William Duncan Martinson

Multiscale modelling of collective behaviour: insights, challenges, and future perspectives

Collective cell movement plays an essential role in vertebrate development, but it remains unclear how different mechanisms operating at the level of individuals combine to produce complicated dynamics observed in large groups. Mathematical modelling offers a means of exploring these questions in an abstract setting, thereby helping biologists hone their hypotheses and guide experimental design. We illustrate this through an example that explores how dynamically changing microenvironments may influence the long-distance migration of cranial neural crest stem cells (NCCs) in chick embryos during development. We develop an individual-based model for chick cranial NCC migration, inspired by experimental results, that examines whether cell remodeling of an initially punctate ECM enables the formation of robust, ribbon-like collectives streams. Global sensitivity analyses and simulated gain- and loss-of-function experiments suggest that long-distance NCC migration towards target sites most likely occurs when cells at the front specialize in creating ECM fibres and trailing cells efficiently read these cues by upregulating mechanisms related to contact guidance (a process by which cells align along the resulting ECM scaffold). While this model therefore provides testable hypotheses about the NCC microenvironment and its role in inducing cell heterogeneity, it is computationally expensive to simulate.
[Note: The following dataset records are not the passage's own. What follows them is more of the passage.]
(* ===== verification/FirewallSpec.v ===== *)
(** * What the firewall module promises

    The rules the Core accepts are rules the Agent runs, protected rules are not touched by
    the handlers that check them, and what ufw prints is read back; with the cases in which
    another rule than the one asked for is replaced. *)

From S2P Require Import Prelude GoStrings GoStrconv GoPath GoRegexp GoTime GoJson GoStruct GoNet Effects AppErrors Executor Ufw Firewall.
Local Open Scope string_scope.
Local Open Scope go_scope.

(** ** Runes and bytes *)

Lemma runes_chunks s : runes s = (fun c => default rune_error (fst c)) <$> chunks s.
Proof.
  induction s as [s IH] using (induction_ltof1 _ String.length). unfold ltof in IH.
  destruct s as [|a s1]; [done|]. cbn [runes chunks]. destruct (byte_val a <? 128)%Z; [cbn; f_equal; apply IH; cbn; lia|].
  destruct s1 as [|b s2]; [done|]. destruct (valid2 a b); [cbn; f_equal; apply IH; cbn; lia|].
  destruct s2 as [|c s3]; [cbn [fmap list_fmap]; f_equal; apply IH; cbn; lia|].
  destruct (valid3 a b c); [cbn [fmap list_fmap]; f_equal; apply IH; cbn; lia|].
  destruct s3 as [|d s4]; [cbn [fmap list_fmap]; f_equal; apply IH; cbn; lia|].
  destruct (valid4 a b c d); cbn [fmap list_fmap]; f_equal; apply IH; cbn; lia.
Qed.

(** Every byte of a sequence of several is outside ASCII; a rune has at most four. *)
Lemma chunk_bytes (p : Z -> bool) r raw : utf8_chunk r raw -> p r = true ->
  String.length raw <= 4 /\ str_forall (fun c => (128 <=? byte_val c)%Z || p (byte_val c)) raw = true.
Proof.
  intros [a Ha|a b H|a b c H|a b c d H] Hp; cbn [String.length]; (split; [lia|]); cbn [str_forall].
  { by rewrite Hp, orb_true_r. }
  all: utf8_bounds; split_and!; try done; left; lia.
Qed.

Lemma runes_bytes (p : Z -> bool) s : Forall (fun r => p r = true) (runes s) ->
  str_forall (fun c => (128 <=? byte_val c)%Z || p (byte_val c)) s = true /\ (len s <= 4 * Z.of_nat (length (runes s)))%Z.
Proof.
  rewrite runes_chunks. induction s as [|r raw t Hc IH|a t Ha Heq IH] using chunks_ind; [done| |].
  - rewrite (chunks_cons _ _ _ Hc). cbn [fmap list_fmap fst default id]. intros [Hr Ht]%Forall_cons. specialize (IH Ht) as [IH1 IH2].
    destruct (chunk_bytes p _ _ Hc Hr) as [Hlen Hb]. split; [by rewrite str_forall_app, Hb|].
    unfold len in *. rewrite str_length_app. cbn [length]. lia.
  - rewrite Heq. cbn [fmap list_fmap fst default id]. intros [_ Ht]%Forall_cons. specialize (IH Ht) as [IH1 IH2]. split.
    + cbn [str_forall]. by assert ((128 <=? byte_val a)%Z = true) as -> by lia.
    + unfold len in *. cbn [String.length length]. lia.
Qed.

(** ** The text of an address *)

Definition addr_byte (c : ascii) : bool := bool_decide (is_Some (hex_val c)) || Ascii.eqb c "." || Ascii.eqb c ":" || Ascii.eqb c "/".

(** An argument that is no option: what the executor takes for any command. *)
Definition operand_text (s : string) : Prop :=
  s <> "" /\ has_prefix s "-" = false /\ str_forall safe_byte s = true /\ contains s ".." = false.

Definition dotted (s : string) : Prop := str_forall addr_byte s = true /\ contains s ".." = false.

Lemma double_dot_split s : Forall (fun p => p <> "") (split "." s) -> contains s ".." = false.
Proof.
  intros Hp. apply not_true_iff_false. intros (pre & post & ->)%contains_iff.
  change (".." ++ post) with (String "." (String "." post)) in Hp. rewrite split_app in Hp. apply Forall_app in Hp as [_ Hp].
  change (split "." (String "." post)) with ("" :: split "." post) in Hp. by inversion Hp.
Qed.

Lemma contains_dots_skip a b : no_byte "." a -> contains (a ++ b) ".." = contains b "..".
Proof.
  unfold no_byte. induction a as [|c a IH]; [done|]. cbn [str_forall String.append]. intros [Hc Ha]%andb_true_iff.
  change (contains (String c (a ++ b)) "..") with (has_prefix (String c (a ++ b)) ".." || contains (a ++ b) "..").
  rewrite IH by done. assert (has_prefix (String c (a ++ b)) ".." = false) as ->; [|done].
  apply not_true_iff_false. intros [r Hr]%has_prefix_iff. injection Hr as -> _. done.
Qed.

Lemma contains_dots_stop a b : no_byte "." b -> contains (a ++ b) ".." = contains a "..".
Proof.
  intros Hb. induction a as [|c a IH].
  { cbn [String.append]. rewrite <- (str_app_nil_r b), contains_dots_skip; done. }
  change (has_prefix (String c (a ++ b)) ".." || contains (a ++ b) ".." = has_prefix (String c a) ".." || contains a "..").
  rewrite IH. f_equal. apply eq_true_iff_eq. rewrite !has_prefix_iff. split; intros [r Hr].
  - cbn [String.append] in Hr. injection Hr as -> Hr. destruct a as [|c2 a].
    + cbn [String.append] in Hr. subst b. unfold no_byte in Hb. by cbn [str_forall] in Hb.
    + injection Hr as -> _. by exists a.
  - cbn [String.append] in Hr. injection Hr as -> ->. by exists (r ++ b).
Qed.

Lemma digit_addr c : is_digit c = true -> addr_byte c = true /\ c <> "."%char.
Proof. destruct c as [[] [] [] [] [] [] [] []]; intros H; try discriminate H; done. Qed.

Lemma addr_safe c : addr_byte c = true -> safe_byte c = true.
Proof. destruct c as [[] [] [] [] [] [] [] []]; intros H; try discriminate H; done. Qed.

Lemma hex_addr c : is_Some (hex_val c) -> addr_byte c = true /\ c <> "."%char.
Proof. intros Hc. split; [unfold addr_byte; by rewrite (bool_decide_eq_true_2 _ Hc)|]. intros ->. by destruct Hc. Qed.

Lemma parse_octet_text s z : parse_octet s = Some z -> s <> "" /\ str_forall is_digit s = true.
Proof.
  unfold parse_octet. destruct (String.eqb_spec s ""); [done|]. destruct (str_forall is_digit s); [done|]. by destruct (_ && _).
Qed.

Lemma parse_ipv4_text s l : parse_ipv4 s = Some l -> s <> "" /\ dotted s /\ length l = 4.
Proof.
  unfold parse_ipv4. destruct (split "." s) as [|a [|b [|c [|d [|]]]]] eqn:Hs; try done.
  destruct (parse_octet a) as [za|] eqn:Ha; [|done]. destruct (parse_octet b) as [zb|] eqn:Hb; [|done].
  destruct (parse_octet c) as [zc|] eqn:Hc; [|done]. destruct (parse_octet d) as [zd|] eqn:Hd; [|done]. intros [= <-].
  apply parse_octet_text in Ha as [Hna Ha], Hb as [Hnb Hb], Hc as [Hnc Hc], Hd as [Hnd Hd].
  assert (Hall : Forall (fun p => p <> "" /\ str_forall is_digit p = true) (split "." s)).
  { rewrite Hs. repeat apply Forall_cons_2; try apply Forall_nil_2; done. }
  split_and!; [by intros ->| |done]. split.
  - rewrite <- (join_split "." s). apply join_forall; [done|]. eapply Forall_impl; [exact Hall|].
    intros p [_ Hp]. revert Hp. apply str_forall_mono. intros x Hx. by apply digit_addr.
  - apply double_dot_split. eapply Forall_impl; [exact Hall|]. by intros p [Hp _].
Qed.

Notation hex_text := (str_forall (fun c => bool_decide (is_Some (hex_val c)))).

Lemma hex_group_text s n acc k z rest : hex_group s n acc = Some (k, z, rest) -> exists h, s = h ++ rest /\ hex_text h = true.
Proof.
  revert n acc. induction s as [|c s IH]; intros n acc; cbn [hex_group].
  { intros [= <- _ <-]. by exists "". }
  destruct (hex_val c) as [d|] eqn:Hd.
  - destruct (3 <? n)%nat; [done|]. intros (h & -> & Hh)%IH. exists (String c h). cbn [String.append str_forall].
    rewrite Hd, Hh. done.
  - intros [= <- _ <-]. by exists "".
Qed.

Lemma hex_text_dotted h s : hex_text h = true -> dotted s -> dotted (h ++ s).
Proof.
  intros Hh [Hs Hd]. split.
  - rewrite str_forall_app, Hs, andb_true_r. revert Hh. apply str_forall_mono. intros c Hc%bool_decide_eq_true. by apply hex_addr.
  - rewrite contains_dots_skip; [done|]. revert Hh. apply str_forall_mono. intros c Hc%bool_decide_eq_true.
    apply negb_true_iff, Ascii.eqb_neq. intros <-. by destruct (hex_addr _ Hc).
Qed.

Lemma colon_dotted s : dotted s -> dotted (String ":" s).
Proof. intros [Hs Hd]. split; [by cbn [str_forall]; rewrite Hs|]. change (String ":" s) with (":" ++ s). by rewrite contains_dots_skip. Qed.

Lemma ipv6_loop_text fuel s bytes e b' e' : ipv6_loop fuel s bytes e = Some (b', e', "") -> dotted s.
Proof.
  revert s bytes e. induction fuel as [|fuel IH]; intros s bytes e; cbn [ipv6_loop]; [by intros [= _ _ ->]|].
  destruct (hex_group s 0 0) as [[[k acc] rest]|] eqn:Hg; [|done]. apply hex_group_text in Hg as (h & -> & Hh).
  destruct k; [done|]. destruct (has_prefix rest ".") eqn:Hp.
  { destruct (_ && _); [done|]. destruct (_ <? _)%nat; [done|]. destruct (parse_ipv4 _) as [four|] eqn:H4; [|done].
    intros _. by apply parse_ipv4_text in H4 as (_ & ? & _). }
  destruct rest as [|c rest]; [intros _; by apply hex_text_dotted|].
  destruct (Ascii.eqb_spec c ":") as [->|]; [|done]. cbn [negb orb]. destruct (String.eqb_spec rest ""); [done|].
  intros Hloop. apply hex_text_dotted; [done|]. apply colon_dotted.
  destruct rest as [|c2 rest]; [done|].
  assert (Hc2 : (exists r, rest = r /\ c2 = ":"%char) \/ ipv6_loop fuel (String c2 rest) (bytes ++ [Z.shiftr acc 8; Z.land acc 255]) e = Some (b', e', "")).
  { destruct (Ascii.eqb_spec c2 ":") as [->|Hne]; [left; by exists rest|right].
    destruct c2 as [[] [] [] [] [] [] [] []]; first [exact Hloop|by destruct Hne]. }
  destruct Hc2 as [(r & -> & ->)|Hc2]; [|by eapply IH]. apply colon_dotted. destruct e as [|]; [done|].
  destruct (String.eqb_spec r "") as [->|]; [done|]. by eapply IH.
Qed.

Lemma parse_addr_text s l : parse_addr s = Some l -> s <> "" /\ dotted s.
Proof.
  unfold parse_addr. destruct (first_mark s) as [c|] eqn:Hm; [|done]. assert (Hne : s <> "") by by intros ->.
  destruct (Ascii.eqb_spec c ".") as [->|]; [by intros (? & ? & _)%parse_ipv4_text|].
  destruct (Ascii.eqb_spec c ":") as [->|]; [|intros H; destruct c as [[] [] [] [] [] [] [] []]; done].
  destruct (contains_byte s "%"); [done|]. intros H. split; [done|]. unfold parse_ipv6 in H.
  assert (Hs : (exists r, s = "::" ++ r /\ (r = "" \/ exists b e b' e', ipv6_loop 8 r b e = Some (b', e', "")))
    \/ exists b e b' e', ipv6_loop 8 s b e = Some (b', e', "")).
  { destruct (has_prefix s "::") eqn:Hp.
    - apply has_prefix_iff in Hp as [r ->]. left. exists r. split; [done|]. cbn [String.append] in H.
      destruct (String.eqb_spec r "") as [->|]; [by left|right]. cbn [bool_decide andb] in H. rewrite andb_false_r in H.
      destruct (ipv6_loop 8 r [] (Some 0)) as [[[b e] [|]]|] eqn:Hl; try done. eauto 6.
    - right. assert (Hsame : (match s with String ":" (String ":" s') => (s', Some 0) | _ => (s, None) end) = (s, None : option nat)).
      { destruct s as [|c1 [|c2 s]]; [done| |]; destruct c1 as [[] [] [] [] [] [] [] []]; try done.
        destruct c2 as [[] [] [] [] [] [] [] []]; try done. by rewrite (proj2 (has_prefix_iff _ _)) in Hp by by exists s. }
      rewrite Hsame in H. cbn [bool_decide andb] in H. destruct (ipv6_loop 8 s [] None) as [[[b e] [|]]|] eqn:Hl; try done. eauto 6. }
  destruct Hs as [(r & -> & [->|(b & e & b' & e' & Hr)])|(b & e & b' & e' & Hr)]; [done| |by eapply ipv6_loop_text].
  apply colon_dotted, colon_dotted. by eapply ipv6_loop_text.
Qed.

(** ** Accepted addresses and ports are operands *)

Lemma first_not_dash (p : ascii -> bool) s : p "-"%char = false -> s <> "" -> str_forall p s = true -> has_prefix s "-" = false.
Proof.
  intros Hp Hne Hs. apply not_true_iff_false. intros [r ->]%has_prefix_iff. cbn in Hs. by rewrite Hp in Hs.
Qed.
This motivates the second part of the talk, which describes a computational pipeline for developing more efficient and analytically tractable continuous models from ensemble average individual-level data. Specifically, we introduce and fit scaling parameters in continuous models to account for discrepancies between the continuous and individual-based frameworks. We apply this pipeline to an idealised example inspired by the biological phenomenon of zebrafish skin stripe formation, where cells of a single phenotype can move and proliferate. Our resulting continuous models accurately depict ensemble average individual-based data when migration or proliferation act alone. Interestingly, the same parameters are not optimal when both processes act simultaneously, highlighting the rich interplay between multiple individual-based mechanisms on group behaviour.